The world economy is experiencing, because of the Covid-crisis and the associated lockdowns, its worst slump in peacetime since the great depression of the 1930s. A look at the main economic dislocations of the 100 years shows the disruptive effects of World War I, the hyperinflation of the 1920s in Central Europe and Soviet Russia, the great depression of the 1930s, World War II, the stagflation of the 1970s, the Latin American debt crisis of the 1980s, the post-socialist slump and the Asian crisis of the 1990s, the global financial crisis of 2008-2009, the austerity policies in Greece and Southern-Europe and other experiences.
History teaches that a variety of factors can lead to economic slumps: (i) armed conflict, (ii) a complex post-war settlement, as in the 1920s in which reparations and social conflict led to explosive inflation and the rise of intolerant nationalism and xenophobia, (iii) a financial crash; this was the case of the stock market in 1929 that preceded the great depression of the 1930s with massive bankruptcies of banks and firms, (iv) supply-side disturbances as the two oil price shocks in the 1970s that led to combined with the crisis of the international monetary system of Bretton Woods and geopolitical turbulence in Europe, Vietnam and Iran, leading to stagflation (a mix of stagnation and inflation), (v) high external debt; in fact, in the 1980s the combination of high external debt, inflation and distributive conflicts led to a lost decade in terms of economic growth and employment in Latin America and Turkey and the Philippines, (vi) changes in economic systems; in the 1990s, the collapse of soviet-style of socialism and the rush to re-establish capitalism through policies of shock-therapy was followed by very large cuts in output, investment and employment along with a rise in inequality in Russia and former soviet republics and also in countries of Eastern and Central Europe. The intensity of the contractions in GDP in several former socialist countries even surpassed those of the 1930s and resembled more those of WWII and WWI.

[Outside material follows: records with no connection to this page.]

(** C8.  A field that is [null] or [undefined] is written as the empty
    text.  A field that holds a comma, a double quote or a newline
    character (line feed or carriage return) is written between double
    quotes with every double quote of it written twice; any other field
    is written unchanged.  Reading the written text back gives the field:
    for one field, for a table of records, and for the detailed export of
    a claim whose raw payload holds a comma and double quotes. *)
Theorem escapeCsvField_quotes_and_round_trips :
  escapeCsvField None = "" /\
  (forall s, needs_quotes s = true ->
             escapeCsvField (Some s) =
             String dquote (doubled s ++ String dquote "")%string) /\
  (forall s, needs_quotes s = false -> escapeCsvField (Some s) = s) /\
  (forall s, parse_csv (escapeCsvField (Some s)) = [[s]]) /\
  (forall rows, rows <> [] -> Forall (fun row => row <> []) rows ->
                parse_csv (csv_text rows) = rows) /\
  parse_csv (snd (Redistribution.download_csv true [Redistribution.claimQ])) =
    [ Redistribution.detailed_headers;
      [ "epix1q"; "xQ"; "250000000"; "11844769.00000000"; "-1184476650000000";
        "0%"; "sigQ"; payload_with_comma_and_quote ] ].
Proof.
  split; [reflexivity|]. split; [|split; [|split; [|split]]].
  - intros s H. unfold escapeCsvField. rewrite needs_quotes_includes in H.
    rewrite H, double_quotes_doubled. reflexivity.
  - intros s H. unfold escapeCsvField. rewrite needs_quotes_includes in H.
    rewrite H. reflexivity.
  - intros s. unfold parse_csv.
    rewrite <- (string_app_nil_r (escapeCsvField (Some s))).
    rewrite parse_escaped_field by exact I. reflexivity.
  - intros rows Hne Hall. unfold parse_csv. now rewrite parse_rows.
  - vm_compute. reflexivity.
Qed.

Lemma escapeCsvField_quotes_and_round_trips_witness :
  needs_quotes payload_with_comma_and_quote = true /\
  parse_csv (escapeCsvField (Some payload_with_comma_and_quote)) =
    [[payload_with_comma_and_quote]].
Proof.
  split; [reflexivity|].
  apply (proj1 (proj2 (proj2 (proj2 escapeCsvField_quotes_and_round_trips)))).
Defined.

End CsvProofs.

(** ** The handler of POST /verify-snapshot *)

Module VerifyProofs.

Import Verify.

Section Handler.

Variable StringToNumber : string -> option Z.

Abbreviation handle_request := (Verify.handle_request StringToNumber).
Abbreviation pipeline := (Verify.pipeline StringToNumber).
Abbreviation checks := (Verify.checks StringToNumber).
Abbreviation calls_performed := (Verify.calls_performed StringToNumber).

(** The handler does what the sequence of checks calls for: same table
    afterwards, same response, and the calls of the checks it went
    through, in their order. *)
Lemma handle_request_refines (w : world) (st : store) (req : request) :
  fst (handle_request w st req) = snd (pipeline w st req) /\
  response_of (snd (handle_request w st req)) = Some (fst (pipeline w st req)) /\
  filter is_check_call (snd (handle_request w st req)) = calls_performed w st req.
Proof.
  unfold Verify.handle_request, Verify.pipeline, Verify.calls_performed,
    verify_snapshot, Verify.checks,
    missing_signature_check, snapshot_height_check, claim_deadline_check,
    duplicate_address_check, balance_check, signature_check.
  destruct req as [sig x42 epix bal json]. cbn.
  destruct sig as [[|c sig]|]; cbn; try (repeat split; reflexivity).
  destruct w as [tip now ffault bals ver cfault url post]; cbn.
  destruct tip as [[|h]|e]; cbn; try (repeat split; reflexivity).
  destruct (truthy h); cbn; try (repeat split; reflexivity).
  destruct (loose_eq_number StringToNumber h snapshotHeight); cbn;
    try (repeat split; reflexivity).
  destruct (now >? claimDeadline); cbn; try (repeat split; reflexivity).
  destruct ffault; cbn; try (repeat split; reflexivity).
  destruct (findOne x42 st); cbn; try (repeat split; reflexivity).
  destruct (bals x42) as [[b|]|e]; cbn; try (repeat split; reflexivity).
  destruct (strict_eq b bal); cbn; try (repeat split; reflexivity).
  destruct (ver (String c sig) x42 json) as [v|e]; cbn;
    try (repeat split; reflexivity).
  destruct (strict_eq v (JStr "True")); cbn; try (repeat split; reflexivity).
  destruct cfault; cbn; try (repeat split; reflexivity).
  unfold sendSnapshotVerificationNotification; cbn.
  destruct url; cbn; [destruct post; cbn|]; repeat split; reflexivity.
Qed.

Lemma handle_request_response (w : world) (st : store) (req : request) :
  response_of (snd (handle_request w st req)) = Some (fst (pipeline w st req)).
Proof. apply handle_request_refines. Qed.

Lemma pipeline_status (w : world) (st : store) (req : request) :
  match first_failing checks w st req with
  | Reject _ => status (fst (pipeline w st req)) = 400
  | Fault => status (fst (pipeline w st req)) = 500
  | Pass => if db_create_fault w
            then status (fst (pipeline w st req)) = 500
            else status (fst (pipeline w st req)) = 200
  end.
Proof.
  unfold Verify.pipeline.
  destruct (first_failing checks w st req); [destruct (db_create_fault w)| |];
    reflexivity.
Qed.

(** The signature check rejects for its own reasons only. *)
Lemma signature_check_reason (w : world) (st : store) (req : request) :
  signature_check w st req <> Reject "Balance verification failed".
Proof.
  unfold signature_check.
  destruct (header_signature req); [|discriminate].
  destruct (chain_verifymessage w _ _ _); [|discriminate].
  destruct (strict_eq _ _); discriminate.
Qed.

No doubt that financial deregulation and speculation have been important factors triggering economic crises and slumps. In the 1990s, rapid financial liberalization in East Asia led to economic crises in Indonesia, Korea, the Philippines, Malaysia and other countries of the Asian region. The 1990s also saw currency instability in Argentina, Mexico, Brazil, Ecuador and other emerging economies. The bursting of the high-tech price bubble in the USA also led to economic and financial volatility.
Financial speculation in the real estate market and bad loans by banks in the USA led to the financial crisis of 2008-09 that rapidly propagated to Spain, Portugal, Ireland and other European countries. In the aftermath, countries of the southern periphery such as Greece, Spain, Portugal and Italy suffered from the effects of austerity policies and debt overhangs. This was particularly serious in Greece that experienced near a decade of protracted slump. On the political realm, economic insecurity, sluggish growth and worsening inequality triggered a wave of populism, anti-immigrant sentiment, despair and confusion. Finally, the new realities of a global pandemic show that health crises such as the Spanish flu of 1918-19, the 1957-58 H2N2, the 1968 H3N2, the 2003 SARS and 2020 Covid -19, (not all leading to economy-wide recessions) show that the propagation of a pathogen when they have lethal features and of wide geographic reach can be a source of economic slumps as the great slump of Covid-19 is showing.